In Washington, the director of the Corporation for National Service, Eli J. Segal, called a news conference to defend the program and to lay down a marker on Clinton’s behalf.
“The President told me, ‘This is my signature program. . . . This is a program I am going to fight for today, tomorrow and forever,’ ” Segal said in the White House briefing room, flanked by AmeriCorps volunteers rounded up for the hurriedly arranged briefing.
Segal wrote to Gingrich on Monday inviting him to visit several AmeriCorps projects to learn the value of the program. “We obviously have some education work to do” with the new Speaker, Segal said.
Gingrich praised the program’s “idealism” when Clinton proposed it in 1993 but said that it inevitably would grow into a huge and costly bureaucracy. He voted against it but 26 House Republicans and seven GOP senators voted for it.
Gingrich’s office was closed for the King holiday and Gingrich could not be reached for comment.
Other officials said that Clinton often has said that national service is the Administration action of which he is most proud. One top White House aide traveling with the President said that Republicans have targeted national service for elimination and that Clinton plans to fight for the program.
“Clearly, it’s one of the places where we’re going to draw the line,” the official said. “It is what Americans are for. They’re asking for streamlining government but to make that work you’ve got to be able to provide incentives for volunteerism and that’s what national service is all about.”
The program is expected to enroll 33,000 young people this year and as many as 47,000 in 1996 in a variety of public service projects.
Before a crowd of several thousand at Denver’s downtown Greek Amphitheater, Clinton said of the AmeriCorps volunteers: “These young people are committed to service. And if we are all committed to the idea that we are all bound up with each other, then we can be great and our country can be great.”

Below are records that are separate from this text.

(* ===== verification/Idt.v ===== *)
(** The interrupt descriptor table ([student-distrib/idt.c], the descriptor
    union of [x86_desc.h]): which vectors the kernel answers, and who may
    raise them. *)

From S2P Require Import Prelude.

Definition NUM_EXCEPTIONS := 32.
Definition IDT_SIZE := 256.
Definition RTC_VECTOR_NUM := 40.
Definition KBD_VECTOR_NUM := 33.
Definition PIT_VECTOR_NUM := 32.
Definition SYSCALL_VECTOR_NUM := 128.
Definition KERNEL_CS := 0x0010.

(** ** x86_desc.h: idt_desc_t *)
Record idt_desc : Type := mkDesc {
  offset_15_00 : Z;
  seg_selector : Z;
  reserved4 : Z;
  reserved3 : Z;
  reserved2 : Z;
  reserved1 : Z;
  size : Z;
  reserved0 : Z;
  dpl : Z;
  present : Z;
  offset_31_16 : Z;
}.
#[export] Instance idt_desc_inhabited : Inhabited idt_desc :=
  populate (mkDesc 0 0 0 0 0 0 0 0 0 0 0).

(** ** x86_desc.h: SET_IDT_ENTRY *)
Definition SET_IDT_ENTRY (handler : Z) (d : idt_desc) : idt_desc :=
  mkDesc (Z.land (u32 handler) 0xFFFF) (seg_selector d) (reserved4 d) (reserved3 d)
    (reserved2 d) (reserved1 d) (size d) (reserved0 d) (dpl d) (present d)
    (u16 (Z.shiftr (Z.land (u32 handler) 0xFFFF0000) 16)).

Definition set_present (v : Z) (d : idt_desc) : idt_desc :=
  mkDesc (offset_15_00 d) (seg_selector d) (reserved4 d) (reserved3 d)
    (reserved2 d) (reserved1 d) (size d) (reserved0 d) (dpl d) v (offset_31_16 d).

(** The nine field assignments of idt_init's loops. *)
Definition set_gate (present_bit : Z) (d : idt_desc) : idt_desc :=
  mkDesc (offset_15_00 d) KERNEL_CS 0 0 1 1 1 0 0 present_bit (offset_31_16 d).

Definition on_vector (v : Z) (f : idt_desc -> idt_desc) (idt : list idt_desc) : list idt_desc :=
  upd idt v (f (at_ idt v)).

Section idt.
(* Where the linker put the handlers. *)
Variable exception_addr : Z -> Z.
Variable syscall_handler_wrapper : Z.

(** ** idt.c: idt_init *)
Definition idt_init (idt : list idt_desc) : list idt_desc :=
  let idt := for_ 0 NUM_EXCEPTIONS (fun i => on_vector i (set_gate 1)) idt in
  let idt := for_ 0 NUM_EXCEPTIONS
               (fun i => on_vector i (SET_IDT_ENTRY (exception_addr i))) idt in
  let idt := for_ NUM_EXCEPTIONS IDT_SIZE
               (fun i => on_vector i (fun d => SET_IDT_ENTRY 0 (set_gate 0 d))) idt in
  on_vector SYSCALL_VECTOR_NUM (fun d =>
    SET_IDT_ENTRY syscall_handler_wrapper
      (mkDesc (offset_15_00 d) (seg_selector d) (reserved4 d) 1 (reserved2 d) (reserved1 d)
         (size d) (reserved0 d) 3 1 (offset_31_16 d))) idt.

(** * What the processor reads in a descriptor *)

Inductive gate : Type :=
| NotPresent (g : gate)
| InterruptGate (selector target privilege : Z)   (* clears IF *)
| TrapGate (selector target privilege : Z)        (* leaves IF *)
| Malformed.

Definition target_of (d : idt_desc) : Z := offset_31_16 d * 2 ^ 16 + offset_15_00 d.

Definition gate_shape (d : idt_desc) : gate :=
  if decide (reserved0 d = 0 /\ size d = 1 /\ reserved1 d = 1 /\ reserved2 d = 1 /\ reserved4 d = 0) then
    if decide (reserved3 d = 0) then InterruptGate (seg_selector d) (target_of d) (dpl d)
    else TrapGate (seg_selector d) (target_of d) (dpl d)
  else Malformed.

(** A gate that is not present may still hold something. *)
Definition gate_of (d : idt_desc) : gate :=
  if decide (present d = 0) then NotPresent (gate_shape d) else gate_shape d.

(** What the vectors should be. *)
Definition vector_spec (v : Z) : gate :=
  if decide (v < NUM_EXCEPTIONS) then InterruptGate KERNEL_CS (u32 (exception_addr v)) 0
  else if decide (v = SYSCALL_VECTOR_NUM) then TrapGate KERNEL_CS (u32 syscall_handler_wrapper) 3
  else NotPresent (InterruptGate KERNEL_CS 0 0).

Lemma length_on_vector v f idt : length (on_vector v f idt) = length idt.
Proof using Type. apply length_upd. Qed.

Lemma at_on_vector v f idt i : 0 <= v < zlen idt -> 0 <= i ->
  at_ (on_vector v f idt) i = if decide (v = i) then f (at_ idt i) else at_ idt i.
Proof using Type.
  intros. unfold on_vector. rewrite at_upd by done. by case_decide; subst.
Qed.

Lemma target_set h d : target_of (SET_IDT_ENTRY h d) = u32 h.
Proof using Type.
  unfold target_of, SET_IDT_ENTRY. cbn [offset_31_16 offset_15_00].
  change 0xFFFF with (Z.ones 16). rewrite Z.land_ones by lia.
  change 0xFFFF0000 with (Z.shiftl (Z.ones 16) 16).
  rewrite Z.shiftr_land, Z.shiftr_shiftl_l, Z.sub_diag, Z.shiftl_0_r, Z.land_ones by lia.
  pose proof (u32_range h). rewrite Z.shiftr_div_pow2 by lia.
  rewrite (Z.mod_small (u32 h / 2 ^ 16)); [|split; [apply Z.div_pos; lia|]].
  - rewrite u16_id; [pose proof (Z.div_mod (u32 h) (2 ^ 16)); lia|].
    split; [apply Z.div_pos; lia|apply Z.div_lt_upper_bound; lia].
  - apply Z.div_lt_upper_bound; lia.
Qed.

(** A loop that rewrites each vector of a range once. *)
Lemma vectors_loop lo hi (f : Z -> idt_desc -> idt_desc) idt :
  0 <= lo <= hi -> hi <= zlen idt ->
  let idt' := for_ lo hi (fun i => on_vector i (f i)) idt in
  length idt' = length idt /\
  forall i, 0 <= i -> at_ idt' i = if decide (lo <= i < hi) then f i (at_ idt i) else at_ idt i.
Proof using Type.
  intros Hlo Hhi. cbv zeta.
  pose proof (for_ind (fun j idt' => length idt' = length idt /\
    forall i, 0 <= i -> at_ idt' i = if decide (lo <= i < j) then f i (at_ idt i) else at_ idt i)
    lo hi (fun i => on_vector i (f i)) idt) as H.
  apply H; [lia| |].
  - split; [done|]. intros. by rewrite decide_False by lia.
  - intros j s Hj [Hlen Hs]. rewrite length_on_vector. split; [done|]. intros i Hi.
    rewrite at_on_vector by lia. rewrite Hs by done.
    repeat case_decide; subst; try lia; done.
Qed.

(** The table after [idt_init]. *)
Definition idt_entry (v : Z) (d : idt_desc) : idt_desc :=
  if decide (v < NUM_EXCEPTIONS) then SET_IDT_ENTRY (exception_addr v) (set_gate 1 d)
  else let d := SET_IDT_ENTRY 0 (set_gate 0 d) in
    if decide (v = SYSCALL_VECTOR_NUM) then
      SET_IDT_ENTRY syscall_handler_wrapper
        (mkDesc (offset_15_00 d) (seg_selector d) (reserved4 d) 1 (reserved2 d) (reserved1 d)
           (size d) (reserved0 d) 3 1 (offset_31_16 d))
    else d.

Lemma idt_init_at idt : length idt = Z.to_nat IDT_SIZE -> length (idt_init idt) = length idt /\
  forall v, 0 <= v < IDT_SIZE -> at_ (idt_init idt) v = idt_entry v (at_ idt v).
Proof using Type.
  unfold IDT_SIZE. intros Hlen. unfold idt_init.
  destruct (vectors_loop 0 NUM_EXCEPTIONS (fun _ => set_gate 1) idt) as [L1 A1];
    [unfold NUM_EXCEPTIONS; lia..|].
  set (i1 := for_ 0 _ _ idt) in *.
  destruct (vectors_loop 0 NUM_EXCEPTIONS (fun i => SET_IDT_ENTRY (exception_addr i)) i1)
    as [L2 A2]; [unfold NUM_EXCEPTIONS; lia..|].
  set (i2 := for_ 0 _ _ i1) in *.
  destruct (vectors_loop NUM_EXCEPTIONS IDT_SIZE (fun i d => SET_IDT_ENTRY 0 (set_gate 0 d)) i2)
    as [L3 A3]; [unfold NUM_EXCEPTIONS, IDT_SIZE; lia..|].
  set (i3 := for_ _ _ _ i2) in *. split; [rewrite length_on_vector; lia|]. intros v Hv.
  rewrite at_on_vector by (unfold SYSCALL_VECTOR_NUM; lia).
  unfold idt_entry, SYSCALL_VECTOR_NUM, NUM_EXCEPTIONS, IDT_SIZE in *. rewrite A3, A2, A1 by lia.
  repeat case_decide; try lia; done.
Qed.

(** C36: idt_init makes each exception's vector an interrupt gate of the
    kernel to its handler, makes vector 0x80 a trap gate with user privilege
    to the system-call wrapper, and every other vector a gate that is not
    present yet: an interrupt gate with the kernel's selector and privilege
    and no handler. *)
Lemma idt_init_gates idt v : length idt = Z.to_nat IDT_SIZE -> 0 <= v < IDT_SIZE ->
  gate_of (at_ (idt_init idt) v) = vector_spec v.
Proof using Type.
  intros Hlen Hv. rewrite (proj2 (idt_init_at idt Hlen)) by done. unfold idt_entry, vector_spec.
  repeat case_decide; unfold gate_of, gate_shape, SYSCALL_VECTOR_NUM, NUM_EXCEPTIONS in *; try lia;
    cbn [present reserved0 size reserved1 reserved2 reserved3 reserved4 seg_selector dpl SET_IDT_ENTRY set_gate];
    simpl; by rewrite ?target_set.
Qed.
End idt.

By working for their communities, then going to school with the grants the government gives in return, “these people are building the new economy,” the President said. And because the program consists of local projects, “there’s no bureaucracy at all.”
Clinton acknowledged that government must shrink and become more efficient, but he said that some programs are worth saving. The reason to pare the bureaucracy, he said, is “not to wreck government, not to give us a mean-spirited government.”
AmeriCorps had arranged a series of King Day observances around the country Monday. Clinton’s Denver speech drew several dozen national service volunteers, all wearing dark green AmeriCorps parkas.
“Newt’s wrong,” said Jeremy Vigil, 20, an AmeriCorps volunteer. “We’ve been getting a lot of things done. I’ve tutored third graders. I saw improvement in their math. We’re fixing up houses. How can you say we’re not needed?”
Meachie Morgan, an AmeriCorps supervisor, agreed.
“We need this program badly,” she said. “I just got back from the Peace Corps and now I am in AmeriCorps. We’re solving our own problems instead of just crying out for help.”
Many of the blacks who gathered in the city’s main square had mixed emotions as they celebrated King’s birthday. Race relations in this country are still rocky, they said, although most considered Clinton a friend in the White House.
“It’s a happy yet sad occasion,” said Nadean Brown, 39, a home health care worker bundled in a green winter parka. “Even though you may see other races out here, there’s a lot of prejudice.”
She rolled her eyes when she heard some passersby criticizing the President.
“I like Clinton,” she said. “He may not have done everything but he is trying. I think he’s on the same wavelength with us blacks.”
Shareef Aleem, 26, hawked T-shirts among the crowd to drive home the point that all is not well in Denver. “Racism is an Illness,” they said.
Richter reported from Denver and Los Angeles and Broder from Washington. Times staff writer Marc Lacey contributed to this story.